Alice Goodman, em entrevista à New Yorker em novembro de 1987, explicou que, ao definir o perfil da figura do presidente americano pensou “muito no amor de Nixon pela história e, apesar de tudo, na sua crença na paz e no progresso”. A autora do libreto sentiu que cada personagem na ópera tinha de ser o mais eloquente possível: “A qualidade heroica da obra como um todo seria determinada pela eloquência com que cada personagem exporia os seus argumentos. [...] Nixon era uma pessoa emocionalmente reprimida e socialmente desajeitada, mas tinha uma noção muito aguda do papel que representava na história. Na ópera fiz que falasse ou cantasse com uma combinação de grandiloquência pomposa e de coloquialismo cru, traço dele do qual não tínhamos conhecimento, até surgirem as fitas relacionadas com o caso Watergate”, cita Lauro Machado Coelho, no livro A Ópera nos Estados Unidos.

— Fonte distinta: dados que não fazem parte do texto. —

(* ===== verification/WinPty.v ===== *)
(** * Pseudo consoles on Windows
      ([platform-windows/src/sys/pty.rs], default build,
       [platform-windows/src/pty.rs])

    The creation of a pseudo console, a child attached to it, and its end:
    two threads, the owner of the master and the one that watches the child,
    race to close it.  What each does is first written as the code has it,
    then cut into the single calls at which the two interleave. *)

From Stdlib Require Import ZArith Lia String.
From S2P Require Import Prelude Error Sys Process Terminal WinFs WinProcess WinLaunch.
From stdpp Require Import base numbers list strings gmap gmultiset.
Open Scope Z_scope.

Definition PROC_THREAD_ATTRIBUTE_PSEUDOCONSOLE := 131094.
Definition EXTENDED_STARTUPINFO_PRESENT := 524288.

(** [Duration]s, in nanoseconds. *)
Definition DRAIN_BUDGET := 2000000000.
Definition DRAIN_PAUSE := 5000000.
Definition PEEK_PAUSE := 10000000.
Definition DRAIN_BUFFER := 4096.

(** [WindowsPtyMaster]; its flag [closed] is shared with the watcher and is
    part of the state. *)
Record WindowsPtyMaster := mkWindowsPtyMaster { hpc : Z; input : Z; output : Z }.

Section pty.
Context {K : Type} (kernel : Call -> K -> K * Ret) (host : Host K).
(** Whether the system gives [thread::spawn] its thread; it panics if not. *)
Context (can_spawn : K -> bool).
Abbreviation M A := (World K -> World K * Run A).
Abbreviation sys c := (syscall kernel c).

Definition create_pipe_pair : M (Z * Z) :=
  st! r := win_call kernel (w_create_pipe false) "CreatePipe" [] in
  let read := nth 0 (out_ints r) 0 in
  let write := nth 1 (out_ints r) 0 in
  let bad := st_lift (fail (error_new Other NoCode "CreatePipe")) in
  if negb (valid_handle read) then bad
  else if negb (valid_handle write) then owned kernel read bad
  else st_lift (ret (read, write)).

(** The 16-bit fields of a [COORD] are signed. *)
Definition create_pseudo_console (input output : Z) (size : WinSize) : M Z :=
  st! r := sys (w_create_pseudo_console (sign 16 (cols size)) (sign 16 (rows size)) input output) in
  if rv r <? 0 then st_lift (fail (hresult_err (rv r) "CreatePseudoConsole")) else st_lift (ret (out_int r)).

Alice Goodman contou depois que fez projeções de si mesma durante o processo de criação das personagens de Nixon, Pat, Kissinger e Madame Mao. Já as vidas interiores de Mao e Chou En-lai, não as encontrando em si mesma, procurou-as em figuras que lhe eram próximas. Peter Sellars sugeriu elementos característicos de óperas clássicas, nomeadamente o coro que abre o primeiro ato, a cena heroica da chegada de Nixon ou o “duelo” de brindes no banquete do final do primeiro ato. Adams, Sellars e Goodman, todos eles cederam entre si para encontrarem no fim uma voz comum aos três. Na entrevista a Thomas Hampson, que vemos na nova edição em Blu-ray e DVD, o encenador Peter Sellars explica mesmo que Nixon In China foi um espaço de confronto democrático entre todos os criadores envolvidos, juntando aos três ainda o trabalho do coreógrafo Mark Morris.

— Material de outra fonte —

(** C5: for a listing under a tenant prefix whose entries are all read, of
    which N parse as block ids and at least one does not, [Blocks] returns
    exactly the N parsed ids, in the order of the listing and including
    those listed after a parse failure, together with a warning that is not
    nil: the parse failure of the last entry that did not parse, whose
    message includes the string that failed to parse.  The loop returns
    after one more call of [Next] than there are entries. *)
Theorem Blocks_partial_listing (tenantID : string) (entries : list ObjectAttrs)
    (N : nat) (fuel : nat) :
  listing env (mkQuery (tenantID +:+ "/") "/" false)
  = mkIterator entries iterator_Done →
  length (filter (λ attrs, parses env tenantID attrs = true) entries) = N →
  Exists (λ attrs, parses env tenantID attrs = false) entries →
  (length entries < fuel)%nat →
  ∃ before bad after cause,
    entries = before ++ bad :: after
    ∧ Forall (λ attrs, parses env tenantID attrs = true) after
    ∧ uuid_Parse env (idString_of tenantID bad) = inr cause
    ∧ Blocks env fuel tenantID =
        Some (parsed_ids env tenantID entries,
              Some (ErrFailedParse (idString_of tenantID bad) cause))
    ∧ length (parsed_ids env tenantID entries) = N
    ∧ Contains (Error (ErrFailedParse (idString_of tenantID bad) cause))
               (idString_of tenantID bad).
Proof.
  intros Hlist HN (before & bad & after & Hsplit & Hbad & Hafter)%last_unparsed
    Hfuel.
  unfold parses in Hbad.
  destruct (uuid_Parse env (idString_of tenantID bad)) as [|cause] eqn:Hparse;
    [done|].
  exists before, bad, after, cause.
  split_and!; try done.
  - unfold Blocks. rewrite Hlist, Blocks_loop_Done by done. cbn [app].
    rewrite lefts_Blocks_entry. f_equal. f_equal.
    assert (Blocks_entry env tenantID bad
            = inr (ErrFailedParse (idString_of tenantID bad) cause)) as Hentry
      by (unfold Blocks_entry; by rewrite Hparse).
    rewrite Hsplit, !map_app, !map_cons, Hentry, rights_app, rights_inr.
    rewrite (rights_Blocks_entry_parsed tenantID after) by done.
    by rewrite last_snoc.
  - by rewrite length_parsed_ids.
  - apply Contains_ErrFailedParse.
Qed.
End Listing.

Timothy A. Johnson, autor de John Adams’s Nixon in China: Musical Analysis, Historical and Political Perspectives, um livro exclusivamente dedicado a uma análise e interpretação desta ópera, Nixon In China é uma obra que reflete o registo histórico dos acontecimentos mas que ultrapassa as fundações da história. Através das suas relações musicais, a ópera faz o que descreve como uma “interpretação dos acontecimentos que estavam fora ou surgiam de forma apenas latente” nas imagens e nos noticiários da visita de Nixon à China. Citando Thomas May, Timothy A. Johnson sugere mesmo que Adams, Sellars e Goodman conseguiram encontrar “um lugar para o poder da mitologia entre figuras da história contemporãnea” (33).

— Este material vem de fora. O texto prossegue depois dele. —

(** * A file-backed to-do list: the task store and its command interpreter

    Shallow embedding of [todo_app.py] (class [TodoApp] and [main]) and the
    properties its specification states about it.

    - Text.  A Python [str] is a sequence of Unicode code points; it is
      modelled as [list N], one number per code point.  Surrogate code points
      (U+D800..U+DFFF) are legal elements of a [str].
    - Files.  The file system maps a path to the text of the file, as
      [read()] on a file opened in text mode returns it.
    - Tasks.  A task is the dict [{'id': int, 'description': str,
      'completed': bool}]; it is modelled as a record.  Every dict is
      referenced from exactly one slot of [self.tasks], so the list of
      records determines the store.
    - json.  [json.dump] and [json.load] are modelled on text, following
      CPython's encoder ([ensure_ascii], separators [", "] and [": "]) and
      its scanner.
    - Failures.  The definitions come in two layers.  The first describes
      the program where no call into its environment fails: the file is
      read and written, standard output takes every text, and the scanner
      of [json.load] has room for every nesting.  Module [Fallible]
      describes the same code where these calls can raise, with the [try]
      blocks of the source; the first layer is what it does when none of
      them raises ([main_without_failures]).
    - Not modelled: the bytes of a file (a file that cannot be decoded is
      a file whose reading raises), a write that fails after the file was
      opened, an environment that changes during the run, and the digit
      limit of the conversion between [int] and [str]. *)

From Stdlib Require Import ZArith NArith Lia String Ascii.
From Stdlib Require Import DecimalN DecimalZ DecimalFacts.
From stdpp Require Import base option list gmap.

Set Warnings "-register-all".
Local Open Scope N_scope.

(* ===================================================================== *)
(** * Part I: definitions                                                 *)
(* ===================================================================== *)

(** ** Text *)

(** A Python [str]: the list of its code points. *)
Abbreviation str := (list N).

(27) in booklet do Blu-Ray/DVD da produção do Met para Nixon in China.
(28) ibidem
(29) ibidem
(30) in John Adams, Hallelujah Junction (Faber & Faber, 2008), pág. 136.
(31) O célebre Livro Vermelho com frases de Mao Tsé-tung.
(32) in John Adams, Hallelujah Junction (Faber & Faber, 2008), pág. 141.
(33) in Timothy A. Johnson, John Adams’s Nixon in China: Musical Analysis, Historical and Political Perspectives (Ashgate Publishing Limited, 2011), pág. 5.